The theme for Unsound 2014 is The Dream.
On the one hand, this theme explores music that is surreal, dream-like and tranceinducing - be it through drone, rhythm or the juxtaposition of unexpected elements. But there is also a wider cultural context.
The Dream is a symptom of a world where self-expression and experience are increasingly mediated and commodified. It plays out on laptops used for work and leisure, in networked
coffee shops, airports, international “artistic enclaves” and nightclubs. Anxiety is its underside: those Living The Dream often do so in precarious financial situations, while in the background, ecological, political and economic systems lurch towards collapse; war looms on the horizon, threatening to escalate.

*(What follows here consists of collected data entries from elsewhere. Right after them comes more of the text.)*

(** * Host endpoints controller of the etcd operator

    A shallow embedding of
    [pkg/operator/hostendpointscontroller/host_endpoints_controller.go]
    and the properties of its reconcile loop: the builder stage of
    [syncHostEndpoints], the DNS reverse lookup, the order-independent
    subset comparison, the conditional write of [applyEndpoints] and the
    status reporting of [sync].

    Go functions that return [(value, error)] return a [result] or a pair
    of options here, a run-time panic is an explicit outcome ([res]), and
    the functions that touch the API server run in a state monad over the
    [world].  Logging through [klog] has no effect on the results and is
    left out. *)

From Stdlib Require Import String Ascii ZArith List.
From stdpp Require Import base option list gmap strings sorting.

(** ** Go values: errors and panics *)

(** A Go [error] value.  [errNotFound] is what [errors.IsNotFound] reads,
    [errMsg] is what [err.Error()] and the [%v] verb print. *)
Record error := mkError { errNotFound : bool; errMsg : string }.

#[global] Instance error_eq_dec : EqDecision error.
Proof. solve_decision. Defined.

(** [fmt.Errorf]: a fresh error carrying the formatted text. *)
Definition Errorf (msg : string) : error :=
  {| errNotFound := false; errMsg := msg |}.

(** [errors.IsNotFound]; a nil error is not "not found". *)
Definition IsNotFound (err : option error) : bool :=
  match err with
  | Some e => errNotFound e
  | None => false
  end.

(** The [%q] verb on a string without special characters. *)
Definition quoted (s : string) : string :=
  String "034"%char (s +:+ String "034"%char EmptyString).

(** The two run-time panics the controller can raise. *)
Inductive panic := IndexOutOfRange | NilPointerDereference.

#[global] Instance panic_eq_dec : EqDecision panic.
Proof. solve_decision. Defined.

(** Result of a computation that may panic. *)
Inductive res (A : Type) : Type :=
| Val (a : A)
| Panics (p : panic).
Arguments Val {A} a.
Arguments Panics {A} p.

#[global] Instance res_ret : MRet res := fun A a => Val a.
#[global] Instance res_bind : MBind res := fun A B f m =>
  match m with
  | Val a => f a
  | Panics p => Panics p
  end.

(** [s[i]] on a slice: out of range panics. *)
Definition index {A : Type} (s : list A) (i : nat) : res A :=
  match s !! i with
  | Some a => Val a
  | None => Panics IndexOutOfRange
  end.

(** [*p] on a pointer: nil panics. *)
Definition deref {A : Type} (p : option A) : res A :=
  match p with
  | Some a => Val a
  | None => Panics NilPointerDereference
  end.

(** ** Package strings *)

Module strings.

Definition inCutset (cutset : string) (c : ascii) : bool :=
  existsb (Ascii.eqb c) (list_ascii_of_string cutset).

Fixpoint TrimLeft (s cutset : string) : string :=
  match s with
  | EmptyString => EmptyString
  | String c s' => if inCutset cutset c then TrimLeft s' cutset else s
  end.

Definition TrimRight (s cutset : string) : string :=
  String.rev (TrimLeft (String.rev s) cutset).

Music is one of the ultimate harbingers of an emergent Dreamstate. Its cultural capital expands even as its labor is gradually emptied of monetary value. In the wake of the new
music-industry infrastructure, media companies and brands, a kind of global “underground” forms, where the insatiable drive to be fresh produces, paradoxically, more of the same.
Nowhere is this more evident than at the modern festival, where line-ups seem to be becoming more homogenized, whether at mega-raves or smaller specialised events. Historically, The Dream stems from alternative and even oppositional artistic movements and social systems. Our question is, what remains of that subversive drive? In asking this, we realise we also open the position of our own festival to scrutiny, revealing contradictions.
Through a series of artistic actions, films and talks, Unsound 2014 will explore these ideas, as well as consider their original source - the counter-culture movements.
And of course, at the heart of Unsound’s The Dream are pivotal musicians and artists whose success — or apparent lack thereof — doesn’t affect their refusal to compromise.